Excerpts from a dataset
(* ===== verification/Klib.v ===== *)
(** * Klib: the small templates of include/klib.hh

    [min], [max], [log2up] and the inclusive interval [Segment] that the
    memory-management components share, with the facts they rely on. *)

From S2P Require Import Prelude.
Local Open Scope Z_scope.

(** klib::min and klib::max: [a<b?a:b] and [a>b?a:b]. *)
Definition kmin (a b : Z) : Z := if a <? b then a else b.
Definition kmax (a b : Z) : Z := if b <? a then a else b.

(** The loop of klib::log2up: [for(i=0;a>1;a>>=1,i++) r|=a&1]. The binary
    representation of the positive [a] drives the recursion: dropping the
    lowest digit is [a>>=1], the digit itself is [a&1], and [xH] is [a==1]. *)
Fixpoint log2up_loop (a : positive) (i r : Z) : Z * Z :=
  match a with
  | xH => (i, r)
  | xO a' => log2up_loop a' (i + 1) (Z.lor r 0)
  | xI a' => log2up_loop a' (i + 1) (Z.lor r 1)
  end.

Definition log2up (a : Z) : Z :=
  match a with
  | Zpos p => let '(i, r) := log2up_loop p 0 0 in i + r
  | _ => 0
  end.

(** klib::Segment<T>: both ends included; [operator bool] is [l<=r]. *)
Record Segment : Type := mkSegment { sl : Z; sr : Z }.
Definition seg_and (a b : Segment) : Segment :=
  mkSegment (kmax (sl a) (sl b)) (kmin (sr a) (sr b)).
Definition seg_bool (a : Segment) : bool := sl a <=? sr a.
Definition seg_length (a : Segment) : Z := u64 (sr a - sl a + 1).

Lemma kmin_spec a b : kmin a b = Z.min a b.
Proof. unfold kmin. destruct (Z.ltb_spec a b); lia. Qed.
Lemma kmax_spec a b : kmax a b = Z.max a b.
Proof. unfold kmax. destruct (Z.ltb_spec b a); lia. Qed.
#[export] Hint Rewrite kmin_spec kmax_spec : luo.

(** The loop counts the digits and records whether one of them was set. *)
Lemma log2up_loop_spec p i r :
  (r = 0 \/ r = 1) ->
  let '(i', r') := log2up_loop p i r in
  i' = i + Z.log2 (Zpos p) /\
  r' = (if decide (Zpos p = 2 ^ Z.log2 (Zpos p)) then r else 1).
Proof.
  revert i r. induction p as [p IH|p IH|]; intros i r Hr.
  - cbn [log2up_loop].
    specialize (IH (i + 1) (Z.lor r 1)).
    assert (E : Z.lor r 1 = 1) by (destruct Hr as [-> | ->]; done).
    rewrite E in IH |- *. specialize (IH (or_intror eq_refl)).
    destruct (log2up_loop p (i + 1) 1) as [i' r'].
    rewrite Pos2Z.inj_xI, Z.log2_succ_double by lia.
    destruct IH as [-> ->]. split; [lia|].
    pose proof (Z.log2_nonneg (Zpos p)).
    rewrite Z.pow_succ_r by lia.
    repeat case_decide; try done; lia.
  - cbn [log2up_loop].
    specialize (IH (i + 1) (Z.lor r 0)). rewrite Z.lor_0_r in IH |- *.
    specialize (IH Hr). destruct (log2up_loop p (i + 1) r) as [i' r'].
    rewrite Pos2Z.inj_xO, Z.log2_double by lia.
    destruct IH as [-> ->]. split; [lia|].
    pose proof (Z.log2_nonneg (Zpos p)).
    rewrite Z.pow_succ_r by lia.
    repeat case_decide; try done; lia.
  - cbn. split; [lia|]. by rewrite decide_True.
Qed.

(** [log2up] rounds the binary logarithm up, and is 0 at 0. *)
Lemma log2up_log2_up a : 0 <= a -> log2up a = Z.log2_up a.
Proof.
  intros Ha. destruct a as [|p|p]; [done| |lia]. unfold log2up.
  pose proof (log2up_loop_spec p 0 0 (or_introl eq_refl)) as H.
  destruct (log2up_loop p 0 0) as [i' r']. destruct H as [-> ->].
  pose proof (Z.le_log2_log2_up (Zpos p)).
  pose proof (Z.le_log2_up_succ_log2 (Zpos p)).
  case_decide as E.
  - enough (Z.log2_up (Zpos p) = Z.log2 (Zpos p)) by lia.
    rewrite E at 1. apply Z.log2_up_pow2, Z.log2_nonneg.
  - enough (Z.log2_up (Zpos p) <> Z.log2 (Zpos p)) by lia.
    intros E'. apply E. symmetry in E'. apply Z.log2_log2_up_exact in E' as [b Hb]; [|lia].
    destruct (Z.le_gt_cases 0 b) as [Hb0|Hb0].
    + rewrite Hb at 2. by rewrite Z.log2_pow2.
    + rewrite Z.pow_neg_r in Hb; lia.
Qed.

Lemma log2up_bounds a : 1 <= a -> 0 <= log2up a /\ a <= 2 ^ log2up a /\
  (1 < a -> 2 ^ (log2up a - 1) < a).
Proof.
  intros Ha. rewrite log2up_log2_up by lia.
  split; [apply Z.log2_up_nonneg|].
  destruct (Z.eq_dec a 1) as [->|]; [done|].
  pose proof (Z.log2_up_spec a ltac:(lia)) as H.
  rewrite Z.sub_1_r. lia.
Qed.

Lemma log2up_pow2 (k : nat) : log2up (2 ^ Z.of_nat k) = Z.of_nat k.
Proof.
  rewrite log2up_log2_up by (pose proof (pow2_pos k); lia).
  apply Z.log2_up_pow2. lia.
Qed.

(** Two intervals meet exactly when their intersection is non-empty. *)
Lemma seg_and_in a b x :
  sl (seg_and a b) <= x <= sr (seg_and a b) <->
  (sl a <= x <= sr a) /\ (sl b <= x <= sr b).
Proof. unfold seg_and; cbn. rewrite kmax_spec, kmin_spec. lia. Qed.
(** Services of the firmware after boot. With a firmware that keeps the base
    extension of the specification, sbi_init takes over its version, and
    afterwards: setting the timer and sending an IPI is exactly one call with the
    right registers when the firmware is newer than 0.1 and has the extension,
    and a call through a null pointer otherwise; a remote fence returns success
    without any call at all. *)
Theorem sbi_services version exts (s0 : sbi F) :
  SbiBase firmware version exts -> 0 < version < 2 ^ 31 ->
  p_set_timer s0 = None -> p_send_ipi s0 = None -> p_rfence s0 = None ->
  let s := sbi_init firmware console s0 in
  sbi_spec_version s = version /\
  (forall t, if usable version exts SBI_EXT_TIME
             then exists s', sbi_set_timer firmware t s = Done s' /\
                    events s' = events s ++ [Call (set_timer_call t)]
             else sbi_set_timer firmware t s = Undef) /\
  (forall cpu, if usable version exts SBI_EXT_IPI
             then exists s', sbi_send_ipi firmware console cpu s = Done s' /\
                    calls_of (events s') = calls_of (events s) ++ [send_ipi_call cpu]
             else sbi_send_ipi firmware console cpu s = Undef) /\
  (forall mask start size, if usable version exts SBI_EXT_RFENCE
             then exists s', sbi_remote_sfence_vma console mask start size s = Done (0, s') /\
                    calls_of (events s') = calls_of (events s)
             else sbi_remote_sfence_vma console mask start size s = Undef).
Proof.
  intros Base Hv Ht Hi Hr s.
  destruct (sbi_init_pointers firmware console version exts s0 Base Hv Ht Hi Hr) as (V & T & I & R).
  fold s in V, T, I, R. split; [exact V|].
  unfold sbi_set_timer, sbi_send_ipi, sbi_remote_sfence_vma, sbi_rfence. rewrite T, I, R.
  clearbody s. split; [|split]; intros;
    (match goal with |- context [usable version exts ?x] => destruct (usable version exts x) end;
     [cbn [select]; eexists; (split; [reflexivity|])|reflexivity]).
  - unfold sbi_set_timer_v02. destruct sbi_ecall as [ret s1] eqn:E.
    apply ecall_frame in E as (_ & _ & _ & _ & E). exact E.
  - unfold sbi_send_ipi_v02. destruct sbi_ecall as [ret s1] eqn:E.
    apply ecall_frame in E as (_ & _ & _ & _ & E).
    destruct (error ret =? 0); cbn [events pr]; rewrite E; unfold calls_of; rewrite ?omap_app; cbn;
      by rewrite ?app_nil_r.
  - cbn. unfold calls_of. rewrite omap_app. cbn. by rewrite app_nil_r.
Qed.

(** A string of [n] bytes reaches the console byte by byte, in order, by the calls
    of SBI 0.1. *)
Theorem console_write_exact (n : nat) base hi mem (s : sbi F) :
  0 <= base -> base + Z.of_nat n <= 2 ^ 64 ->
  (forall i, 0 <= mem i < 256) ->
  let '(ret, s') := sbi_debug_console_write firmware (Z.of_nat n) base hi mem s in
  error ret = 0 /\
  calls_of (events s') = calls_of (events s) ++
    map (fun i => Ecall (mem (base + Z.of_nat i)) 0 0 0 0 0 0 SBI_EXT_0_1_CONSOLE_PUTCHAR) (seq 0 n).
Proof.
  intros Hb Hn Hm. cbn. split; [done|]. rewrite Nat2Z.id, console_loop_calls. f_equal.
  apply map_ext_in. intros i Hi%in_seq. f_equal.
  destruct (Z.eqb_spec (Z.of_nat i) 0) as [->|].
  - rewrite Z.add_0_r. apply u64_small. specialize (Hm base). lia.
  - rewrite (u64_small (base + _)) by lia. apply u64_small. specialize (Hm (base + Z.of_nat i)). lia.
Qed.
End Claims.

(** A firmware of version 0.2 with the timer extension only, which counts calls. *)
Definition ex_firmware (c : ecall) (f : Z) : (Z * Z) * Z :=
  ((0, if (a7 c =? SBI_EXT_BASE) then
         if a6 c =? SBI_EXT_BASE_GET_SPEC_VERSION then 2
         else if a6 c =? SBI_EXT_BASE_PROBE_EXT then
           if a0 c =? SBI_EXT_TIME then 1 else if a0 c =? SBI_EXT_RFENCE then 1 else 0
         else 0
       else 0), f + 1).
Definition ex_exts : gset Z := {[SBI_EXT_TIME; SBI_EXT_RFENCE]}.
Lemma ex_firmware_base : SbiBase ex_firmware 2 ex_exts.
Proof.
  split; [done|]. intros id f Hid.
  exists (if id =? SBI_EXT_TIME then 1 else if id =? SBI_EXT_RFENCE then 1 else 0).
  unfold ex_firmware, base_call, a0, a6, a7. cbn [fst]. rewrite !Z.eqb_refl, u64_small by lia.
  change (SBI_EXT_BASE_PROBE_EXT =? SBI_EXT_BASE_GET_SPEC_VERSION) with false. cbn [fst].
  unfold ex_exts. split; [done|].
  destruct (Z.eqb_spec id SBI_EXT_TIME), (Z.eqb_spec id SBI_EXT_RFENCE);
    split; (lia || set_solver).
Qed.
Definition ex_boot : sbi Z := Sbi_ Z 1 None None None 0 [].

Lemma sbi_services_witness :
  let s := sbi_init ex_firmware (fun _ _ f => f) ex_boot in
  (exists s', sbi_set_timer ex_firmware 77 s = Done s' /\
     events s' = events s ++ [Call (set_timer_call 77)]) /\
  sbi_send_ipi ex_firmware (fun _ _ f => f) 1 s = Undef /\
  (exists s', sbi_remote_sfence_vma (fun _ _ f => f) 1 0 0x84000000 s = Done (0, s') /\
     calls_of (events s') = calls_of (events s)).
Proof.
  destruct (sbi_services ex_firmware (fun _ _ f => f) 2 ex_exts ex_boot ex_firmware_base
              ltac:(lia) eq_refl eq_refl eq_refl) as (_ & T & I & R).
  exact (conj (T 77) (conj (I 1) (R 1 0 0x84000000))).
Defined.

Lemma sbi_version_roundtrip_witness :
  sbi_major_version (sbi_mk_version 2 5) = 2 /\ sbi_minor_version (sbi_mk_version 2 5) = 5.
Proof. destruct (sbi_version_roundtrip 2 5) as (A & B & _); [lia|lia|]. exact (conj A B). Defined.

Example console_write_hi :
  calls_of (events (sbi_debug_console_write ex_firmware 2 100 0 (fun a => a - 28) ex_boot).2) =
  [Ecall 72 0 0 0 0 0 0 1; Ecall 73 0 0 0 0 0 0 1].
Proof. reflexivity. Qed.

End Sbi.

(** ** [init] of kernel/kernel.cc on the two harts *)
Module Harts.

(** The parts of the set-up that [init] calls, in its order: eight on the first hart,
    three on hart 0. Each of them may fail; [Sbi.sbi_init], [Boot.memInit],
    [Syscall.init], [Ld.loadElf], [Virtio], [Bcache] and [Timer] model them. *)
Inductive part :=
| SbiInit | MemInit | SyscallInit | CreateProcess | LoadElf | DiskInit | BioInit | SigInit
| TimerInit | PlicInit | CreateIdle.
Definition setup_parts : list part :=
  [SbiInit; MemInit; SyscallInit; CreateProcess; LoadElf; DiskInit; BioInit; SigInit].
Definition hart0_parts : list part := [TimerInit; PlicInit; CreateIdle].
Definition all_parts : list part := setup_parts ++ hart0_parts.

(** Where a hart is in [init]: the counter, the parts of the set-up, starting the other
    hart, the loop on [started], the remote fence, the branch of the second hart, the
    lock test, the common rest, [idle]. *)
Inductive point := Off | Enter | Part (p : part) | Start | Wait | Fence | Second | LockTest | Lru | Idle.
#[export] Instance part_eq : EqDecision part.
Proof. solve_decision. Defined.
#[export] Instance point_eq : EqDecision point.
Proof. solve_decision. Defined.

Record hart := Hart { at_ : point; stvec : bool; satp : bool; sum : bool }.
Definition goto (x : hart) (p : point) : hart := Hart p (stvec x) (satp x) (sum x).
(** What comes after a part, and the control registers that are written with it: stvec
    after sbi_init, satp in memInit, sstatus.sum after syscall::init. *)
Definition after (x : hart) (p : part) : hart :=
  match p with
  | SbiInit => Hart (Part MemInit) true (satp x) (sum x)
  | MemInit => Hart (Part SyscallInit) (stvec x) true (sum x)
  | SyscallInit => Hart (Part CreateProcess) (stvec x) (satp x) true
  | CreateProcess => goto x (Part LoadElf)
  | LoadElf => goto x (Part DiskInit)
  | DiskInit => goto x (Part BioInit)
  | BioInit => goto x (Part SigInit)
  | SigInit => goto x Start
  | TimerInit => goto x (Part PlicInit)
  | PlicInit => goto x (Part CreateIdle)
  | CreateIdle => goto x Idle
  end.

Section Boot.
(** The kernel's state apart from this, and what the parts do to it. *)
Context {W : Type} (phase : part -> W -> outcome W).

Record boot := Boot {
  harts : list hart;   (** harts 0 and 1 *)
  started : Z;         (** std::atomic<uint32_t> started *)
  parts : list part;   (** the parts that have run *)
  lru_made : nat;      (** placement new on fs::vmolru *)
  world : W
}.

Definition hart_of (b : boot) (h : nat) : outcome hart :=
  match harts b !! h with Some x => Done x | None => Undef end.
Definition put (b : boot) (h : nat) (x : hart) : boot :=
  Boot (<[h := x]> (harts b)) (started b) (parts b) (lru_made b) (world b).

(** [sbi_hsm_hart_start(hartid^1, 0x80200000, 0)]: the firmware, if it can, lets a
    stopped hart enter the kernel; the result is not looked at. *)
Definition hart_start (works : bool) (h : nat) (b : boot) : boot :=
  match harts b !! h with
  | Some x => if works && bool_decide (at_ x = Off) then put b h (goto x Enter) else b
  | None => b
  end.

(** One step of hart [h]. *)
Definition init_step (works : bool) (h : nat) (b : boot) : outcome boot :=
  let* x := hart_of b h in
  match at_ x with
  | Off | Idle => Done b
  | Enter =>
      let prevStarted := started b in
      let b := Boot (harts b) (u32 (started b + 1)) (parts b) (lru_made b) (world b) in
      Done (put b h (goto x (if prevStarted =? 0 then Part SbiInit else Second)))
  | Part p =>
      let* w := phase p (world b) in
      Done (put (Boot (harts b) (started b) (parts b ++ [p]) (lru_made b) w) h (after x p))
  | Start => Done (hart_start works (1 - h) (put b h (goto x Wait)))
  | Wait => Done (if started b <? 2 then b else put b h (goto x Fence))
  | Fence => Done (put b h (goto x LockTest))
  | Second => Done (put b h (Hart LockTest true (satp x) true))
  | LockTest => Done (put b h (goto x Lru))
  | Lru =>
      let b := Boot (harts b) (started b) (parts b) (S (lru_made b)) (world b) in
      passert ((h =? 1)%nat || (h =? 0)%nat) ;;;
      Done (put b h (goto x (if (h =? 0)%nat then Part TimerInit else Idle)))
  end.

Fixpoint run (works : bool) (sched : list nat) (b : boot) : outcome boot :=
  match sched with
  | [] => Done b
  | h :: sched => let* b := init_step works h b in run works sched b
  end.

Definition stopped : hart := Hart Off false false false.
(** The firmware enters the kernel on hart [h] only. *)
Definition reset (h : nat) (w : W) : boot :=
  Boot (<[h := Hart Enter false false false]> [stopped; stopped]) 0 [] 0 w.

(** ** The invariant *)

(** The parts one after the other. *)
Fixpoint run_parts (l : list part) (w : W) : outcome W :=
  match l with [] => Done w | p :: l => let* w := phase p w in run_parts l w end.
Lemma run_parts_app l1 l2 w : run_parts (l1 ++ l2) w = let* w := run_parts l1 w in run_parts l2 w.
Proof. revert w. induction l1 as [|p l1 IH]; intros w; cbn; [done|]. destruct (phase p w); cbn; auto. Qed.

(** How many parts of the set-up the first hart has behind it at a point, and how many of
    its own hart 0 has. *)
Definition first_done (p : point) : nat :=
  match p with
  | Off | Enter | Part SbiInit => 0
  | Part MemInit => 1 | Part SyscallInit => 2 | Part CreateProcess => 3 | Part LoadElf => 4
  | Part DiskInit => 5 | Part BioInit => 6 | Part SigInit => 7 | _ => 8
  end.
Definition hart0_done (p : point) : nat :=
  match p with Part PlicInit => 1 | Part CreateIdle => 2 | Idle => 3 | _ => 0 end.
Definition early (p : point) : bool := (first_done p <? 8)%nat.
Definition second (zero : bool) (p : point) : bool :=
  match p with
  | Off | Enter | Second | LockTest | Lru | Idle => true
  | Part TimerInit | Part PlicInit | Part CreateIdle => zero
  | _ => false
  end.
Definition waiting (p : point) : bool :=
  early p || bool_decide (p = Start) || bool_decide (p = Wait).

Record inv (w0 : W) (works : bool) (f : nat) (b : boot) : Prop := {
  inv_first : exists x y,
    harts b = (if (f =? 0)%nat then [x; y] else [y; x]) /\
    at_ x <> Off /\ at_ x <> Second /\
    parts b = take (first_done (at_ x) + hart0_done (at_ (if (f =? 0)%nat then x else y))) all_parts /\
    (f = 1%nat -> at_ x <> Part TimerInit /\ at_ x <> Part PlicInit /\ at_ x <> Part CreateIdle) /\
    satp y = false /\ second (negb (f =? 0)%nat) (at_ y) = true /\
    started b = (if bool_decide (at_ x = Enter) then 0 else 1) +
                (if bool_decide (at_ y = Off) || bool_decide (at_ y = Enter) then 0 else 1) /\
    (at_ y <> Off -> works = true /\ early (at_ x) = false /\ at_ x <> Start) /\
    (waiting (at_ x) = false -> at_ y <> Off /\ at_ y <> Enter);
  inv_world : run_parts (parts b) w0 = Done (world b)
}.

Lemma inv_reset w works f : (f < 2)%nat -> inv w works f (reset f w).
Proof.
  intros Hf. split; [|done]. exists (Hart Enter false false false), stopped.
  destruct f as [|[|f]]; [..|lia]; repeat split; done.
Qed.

- **ACTIVITY**:
The entries above hold the needed span. Transcribe exactly the lines from the one with "End Claims." to the one with "Proof. destruct (sbi_version_roundtrip", both included.

- **EXPECTED ANSWER**:
End Claims.

(** A firmware of version 0.2 with the timer extension only, which counts calls. *)
Definition ex_firmware (c : ecall) (f : Z) : (Z * Z) * Z :=
  ((0, if (a7 c =? SBI_EXT_BASE) then
         if a6 c =? SBI_EXT_BASE_GET_SPEC_VERSION then 2
         else if a6 c =? SBI_EXT_BASE_PROBE_EXT then
           if a0 c =? SBI_EXT_TIME then 1 else if a0 c =? SBI_EXT_RFENCE then 1 else 0
         else 0
       else 0), f + 1).
Definition ex_exts : gset Z := {[SBI_EXT_TIME; SBI_EXT_RFENCE]}.
Lemma ex_firmware_base : SbiBase ex_firmware 2 ex_exts.
Proof.
  split; [done|]. intros id f Hid.
  exists (if id =? SBI_EXT_TIME then 1 else if id =? SBI_EXT_RFENCE then 1 else 0).
  unfold ex_firmware, base_call, a0, a6, a7. cbn [fst]. rewrite !Z.eqb_refl, u64_small by lia.
  change (SBI_EXT_BASE_PROBE_EXT =? SBI_EXT_BASE_GET_SPEC_VERSION) with false. cbn [fst].
  unfold ex_exts. split; [done|].
  destruct (Z.eqb_spec id SBI_EXT_TIME), (Z.eqb_spec id SBI_EXT_RFENCE);
    split; (lia || set_solver).
Qed.
Definition ex_boot : sbi Z := Sbi_ Z 1 None None None 0 [].

Lemma sbi_services_witness :
  let s := sbi_init ex_firmware (fun _ _ f => f) ex_boot in
  (exists s', sbi_set_timer ex_firmware 77 s = Done s' /\
     events s' = events s ++ [Call (set_timer_call 77)]) /\
  sbi_send_ipi ex_firmware (fun _ _ f => f) 1 s = Undef /\
  (exists s', sbi_remote_sfence_vma (fun _ _ f => f) 1 0 0x84000000 s = Done (0, s') /\
     calls_of (events s') = calls_of (events s)).
Proof.
  destruct (sbi_services ex_firmware (fun _ _ f => f) 2 ex_exts ex_boot ex_firmware_base
              ltac:(lia) eq_refl eq_refl eq_refl) as (_ & T & I & R).
  exact (conj (T 77) (conj (I 1) (R 1 0 0x84000000))).
Defined.

Lemma sbi_version_roundtrip_witness :
  sbi_major_version (sbi_mk_version 2 5) = 2 /\ sbi_minor_version (sbi_mk_version 2 5) = 5.
Proof. destruct (sbi_version_roundtrip 2 5) as (A & B & _); [lia|lia|]. exact (conj A B). Defined.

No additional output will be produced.